Yesterday, lawyers for Guantanamo Bay detainees asked a federal judge in San Francisco to invalidate the recently-passed FISA law that lets the Bush administration conduct warrantless surveillance on suspected terrorists without first getting court-approved warrants.

“We are asking your honor, as swiftly as possible, to declare this statute unconstitutional,” said Michael Avery, a lawyer for the Center for Constitutional Rights. … “Neither Congress nor the president has the power to repeal the Fourth Amendment’s warrant requirements,” Avery said.

In CCR v. Bush, the Center is arguing that the government’s surveillance jeopardizes its ability to represent Gitmo clients. CCR reports that it has engaged in thousands of telephone calls and e-mails with people outside the United States in the course of its representation.

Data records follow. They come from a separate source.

(* ===== verification/NetemFifo.v ===== *)
(** * The time queue of netem is a stable priority queue

    The packets that wait are split: those that arrived in the order they are
    due are in a list, the others in a red-black tree.  The abstract queue is
    one list in the order of the due times.  Inserting puts a packet behind
    those due no later, the packet shown and removed is the first. *)

From Stdlib Require Import ZArith Lia.
From stdpp Require Import base numbers list gmap option sets sorting.
From S2P Require Import Prelude Sched RbCode RbTree RbRefine RbWalk RbMem SeqBuf NetemRand Netem.

Open Scope Z_scope.

(** ** Due times *)

Definition due_le (a b : nskb) : Prop := time_to_send a ≤ time_to_send b.

#[export] Instance due_le_dec a b : Decision (due_le a b).
Proof. unfold due_le. apply _. Defined.

Definition nid (n : nskb) : Z := skb_id (ns_skb n).

(** The place of a packet: after those due at the same time. *)
Fixpoint insert_due (n : nskb) (l : list nskb) : list nskb :=
  match l with
  | [] => [n]
  | x :: l => if time_to_send x <=? time_to_send n then x :: insert_due n l else n :: x :: l
  end.

(** What is in the list goes before what is in the tree at the same time. *)
Abbreviation merge := (list_merge due_le).

Lemma insert_due_app n pre post : Forall (λ x, time_to_send x ≤ time_to_send n) pre →
  Forall (λ x, time_to_send n < time_to_send x) post → insert_due n (pre ++ post) = pre ++ n :: post.
Proof.
  intros Hpre Hpost. induction Hpre as [|x pre Hx _ IH]; simpl.
  - destruct Hpost as [|x post Hx _]; simpl; [done|]. by rewrite (proj2 (Z.leb_gt _ _)).
  - rewrite (proj2 (Z.leb_le _ _)) by done. by rewrite IH.
Qed.

Lemma insert_due_last n l : Forall (λ x, time_to_send x ≤ time_to_send n) l → insert_due n l = l ++ [n].
Proof. intros Hl. rewrite <- (app_nil_r l) at 1. by apply insert_due_app. Qed.

Lemma insert_due_perm n l : insert_due n l ≡ₚ n :: l.
Proof.
  induction l as [|x l IH]; simpl; [done|]. case_match; [|done]. rewrite IH. constructor.
Qed.

Lemma insert_due_sorted n l : StronglySorted due_le l → StronglySorted due_le (insert_due n l).
Proof.
  induction 1 as [|x l Hs IH Hx]; simpl; [repeat constructor|]. destruct (Z.leb_spec (time_to_send x) (time_to_send n)).
  - constructor; [done|]. rewrite insert_due_perm. by constructor.
  - constructor; [by constructor|]. constructor; [unfold due_le; lia|].
    eapply Forall_impl; [exact Hx|]. unfold due_le. lia.
Qed.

The Center writes, “Given that the government has accused many of CCR’s overseas clients of being associated with Al Qaeda or of being of interest to the 9/11 investigation, there is little question that these attorneys fall within the likely range of victims of the NSA Surveillance Program.” CCR Executive Director Vincent Warren said:

It is virtually certain that the NSA spied on our confidential communications with our clients as well as conversations with other American attorneys outside of the U.S. The president violated his oath of office to faithfully execute the laws of this nation and instead secretly broke the law for years to spy on Americans. He has taken an axe to the Constitution.

Anthony Coppolino, a special counsel to the Justice Department, refused to rebut the challenge to the new law. Copppolino offered this defense: “It’s possible that their clients were and it’s possible that their clients were not” spied on.

U.S. District Judge Vaughn Walker has not indicated when he will rule on the case.